The Business Cycle Tracer: leading, coincident and lagging indicators

Since 2005, Statistics Netherlands has been monitoring the state of the Dutch business cycle with the aid of the Business Cycle Tracer (BCT). The BCT is based on 15 indicators. The individual changes in these indicators are published in the Business Cycle Dashboard. On the dashboard the indicators are divided into three macro-economic clusters: confidence, economy and labour market.

To analyse the business cycle, it is also important to know how the 15 indicators relate to each other in terms of time. This is also called business cycle phasing. To this end the indicators can be divided into leading, coincident and lagging with respect to upward and downward movements in the business cycle. The extent to which amount each indicator leads, coincides or lags is calculated by correlating it to the Business Cycle Tracer Indicator (see Box 1). This indicator is the unweighed arithmetic mean of the fifteen indicators.

The relevance of business cycle phasing for macro-economic topicality

As a rule, leading indicators are the first to show which way macro-economic activity is headed in the medium term. It is sometimes therefore important to look at these indicators first in the BCT. Normally they move into a subsequent phase an average six months earlier than the coincident indicators. There are 5 leading indicators in total, of which 4 are confidence indicators. This is logical, because as a sentiment factor, confidence in the economy will adjust to the business cycle more quickly than the physical economic and labour market indicators (production, unemployment, consumption, exports, bankruptcies, etc.). The 5th leading indicator is temp hours. Because of its temporary nature, work via temp agencies can also adapt to economic circumstance more quickly.

Coincident indicators correlate most closely in time with the upward and downward movements in macro-economic activity. There are 7 coincident indicators in the BCT, of which 6 economic and 1 labour market indicator (bankruptcies). The coincident indicators are very important for the BCT, as they provide the hard information for a reliable up-to-date picture of the Dutch business cycle.

Lastly, there is the third group, the lagging indicators.

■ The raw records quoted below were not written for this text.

(** The row of a new message stands at the end. *)
Lemma Enqueue_wp msg q e :
  table_ok q e ->
  wp (Enqueue msg) (fun r q' e' => onward e e' /\ table_ok q' e' /\
    match r with
    | Ok _ => if queue_db q then exists row, q' = set_rows q (queue_rows q ++ [row]) /\ Acked row = false /\ PayloadJSON row = encode_message msg
              else q' = q
    | Err _ => q' = q /\ faults e <> []
    end) q e.
Proof.
  intros Hq. unfold Enqueue. apply wp_bind, wp_get. cbv beta iota. destruct (queue_db q) eqn:Hdb; cbn [negb].
  2:{ apply wp_ret. by split. }
  apply wp_bind, wp_draw_next. intros e1 He1 Hc1 Hf1. cbv beta iota zeta. apply wp_bind, wp_now_onward. intros e2 He2. cbv beta iota.
  assert (H12 : onward e e2) by (by transitivity e1).
  apply wp_bind, wp_db_onward; cbv beta iota.
  2:{ intros e' Hf He'. assert (He : onward e e') by (by transitivity e2). split; [done|]. split; [by eapply table_ok_onward|]. split; [done|].
      intros H0. by apply Hf, H12. }
  intros e3 He3 Hc3. assert (He : onward e e3) by (by transitivity e2). rewrite (fresh_id q e Hq).
  apply wp_bind, wp_modify, wp_ret. split; [done|]. cbv beta iota. split.
  - pose proof (table_ok_onward q e e3 Hq He) as [H1 H2 H3 H4]. split; cbn [queue_rows set_rows].
    + rewrite fmap_app. apply NoDup_app. split; [done|]. split; [|apply NoDup_singleton]. intros id Hid Hin. apply list_elem_of_singleton in Hin as ->.
      apply list_elem_of_fmap in Hid as (r & Hr & Hin). pose proof (fresh_id q e Hq) as Hfresh. rewrite existsb_false_elem in Hfresh.
      specialize (Hfresh r Hin). unfold has_id in Hfresh. apply bool_decide_eq_false in Hfresh. by rewrite <- Hr in Hfresh.
    + apply Forall_app. split; [done|]. constructor; [|constructor]. exists (fresh e). split; [|done]. destruct He2 as [[_ ?] _], He3 as [[_ ?] _]. lia.
    + apply StronglySorted_app_2; [|done|repeat constructor]. intros x y Hx Hy. apply list_elem_of_singleton in Hy as ->. cbn [RowCreated].
      pose proof (ok_past q e Hq) as Hp. rewrite Forall_forall in Hp. specialize (Hp x Hx). destruct He2 as [[? _] _]. lia.
    + apply Forall_app. split; [done|]. constructor; [|constructor]. cbn [RowCreated]. lia.
  - eexists. split; [done|]. by split.
Qed.

(** The message a hooked event carries, as it is stored. *)
Definition published (ev : Event payload) : list InboundMessage :=
  if bool_decide (EType ev = EventChannelMessage) then match EPayload ev with PInbound msg => [NormalizeInbound msg] | _ => [] end else [].

Lemma PersistEvent_wp ev q e :
  table_ok q e ->
  wp (PersistEvent ev) (fun r q' e' => onward e e' /\ table_ok q' e' /\
    (q' = q \/ exists row, q' = set_rows q (queue_rows q ++ [row]) /\ Acked row = false) /\
    (queue_db q = true -> faults e = [] -> match published ev with
       | [] => q' = q
       | msg :: _ => exists row, q' = set_rows q (queue_rows q ++ [row]) /\ Acked row = false /\ PayloadJSON row = encode_message msg
       end)) q e.
Proof.
  intros Hq. unfold PersistEvent, published. case_bool_decide as Hty; cbn [negb].
  2:{ apply wp_ret. split; [reflexivity|]. split; [done|]. split; [by left|done]. }
  destruct (EPayload ev) as [msg|m|] eqn:Hp; [|apply wp_ret; split; [reflexivity|]; split; [done|]; split; [by left|done]..].
  apply wp_bind. eapply wp_mono; [by apply Enqueue_wp|]. cbv beta. intros r q' e' (He & Hok & Hr).
  assert (Hend : onward e e' /\ table_ok q' e' /\
    (q' = q \/ exists row, q' = set_rows q (queue_rows q ++ [row]) /\ Acked row = false) /\
    (queue_db q = true -> faults e = [] ->
       exists row, q' = set_rows q (queue_rows q ++ [row]) /\ Acked row = false /\ PayloadJSON row = encode_message (NormalizeInbound msg)));
    [|by destruct r; [apply wp_ret|]].
  split; [done|]. split; [done|]. destruct r as [id|x].
  - destruct (queue_db q); [|split; [by left|done]]. destruct Hr as (row & -> & Ha & Hj). split; [right; by exists row|].
    intros _ _. by exists row.
  - destruct Hr as [-> Hf]. split; [by left|done].
Qed.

In the BCT these lagging indicators are the second confirmation that the business cycle has moved to or is in a next phase. And it is no coincidence that the 3 lagging indicators are all labour market indicators: labour volume, job vacancies and unemployment. As a result of the strict labour regulations in the Netherlands, it takes some time for the rigid labour market to adapt to changes in the economy. Compared with the other two groups, the movements of the lagging indicators are the calmest. And this is exactly why they are included in the BCT. Once they begin to change, there is no doubt about the way the economy is headed (see Box 2).

The BCT indicator shows the state of the business cycle in one figure. The leading indicators will have shown this on average six months earlier. They should be seen as the quick business cycle indicators. But it is the coincident indicators that show the actual changes in the business cycle. The role of the lagging indicators is mainly to confirm the durability of the business cycle changes. This is important because the course of the cycle is not constant but variable.

Leading, coincident and lagging business cycle indicators

Leading, coincident and lagging business cycle indicators

Phasing of BCT indicators

Phasing of BCT indicators

Box 1 Time differences for leading, coincident and lagging indicators in the BCT

The extent to which the 15 BCT indicators lead, coincide or lag with respect to the BCT indicator has been calculated with the aid of cross correlation for the period 1990-2008 (Figure 1). Compared with the BCT indicator, the leading indicators change on average six months earlier with an optimum correlation of 0.82. The coincident indicators lag by on average one month with an optimal correlation of 0.95 with the BCT indicator. The lagging indicators change with an average delay of eight months with an optimum correlation of 0.92 with the BCT indicator. Although the business cycle phasing is measured for the whole period, the changes between the phases give the most relevant information. The four phases of the business cycle are depicted in the BCT as four quadrants. In the yellow quadrant the economy is in recovery; in the green quadrant it is a period of booming economic growth; in the orange quadrant the economy is in decline and in the red quadrant it is in recession. In the BCT it is important to look at how the groups of leading, coincident and lagging indicators are phased.

Box 2 The role of lagging indicators

The way the lagging indicators reacted in 1997-1998 is an example of how they can provide especially valuable information. In this period, economic recovery was stagnating, as shown by the levelling off in the changes in the coincident (economic) indicators. This was connected with the financial crisis in Asia. This crisis had a larger impact on the leading indicators, in view of their decrease. The crisis had no effect on the lagging labour market indicators. On the contrary, the economic recovery continued, and – most unusually – they even led for quite a while. Apparently, the economic recovery was so sturdy it affected the dynamics on the labour market. More jobs and lower unemployment were thus favourable for the course of the business cycle in those years.

Another example of the relevance of lagging indicators can be seen in 2004-2005. The temporary decline of the leading and coincident indicators coincided with hardly any changes in the lagging indicators. This meant that the required second confirmation of economic recovery did not take place. The course of the business cycle was not strong enough to affect the labour market. The leading and coincident indicators improved in the second half of 2005. The lagging indicators followed with their normal delay, removing any doubts about the recovery.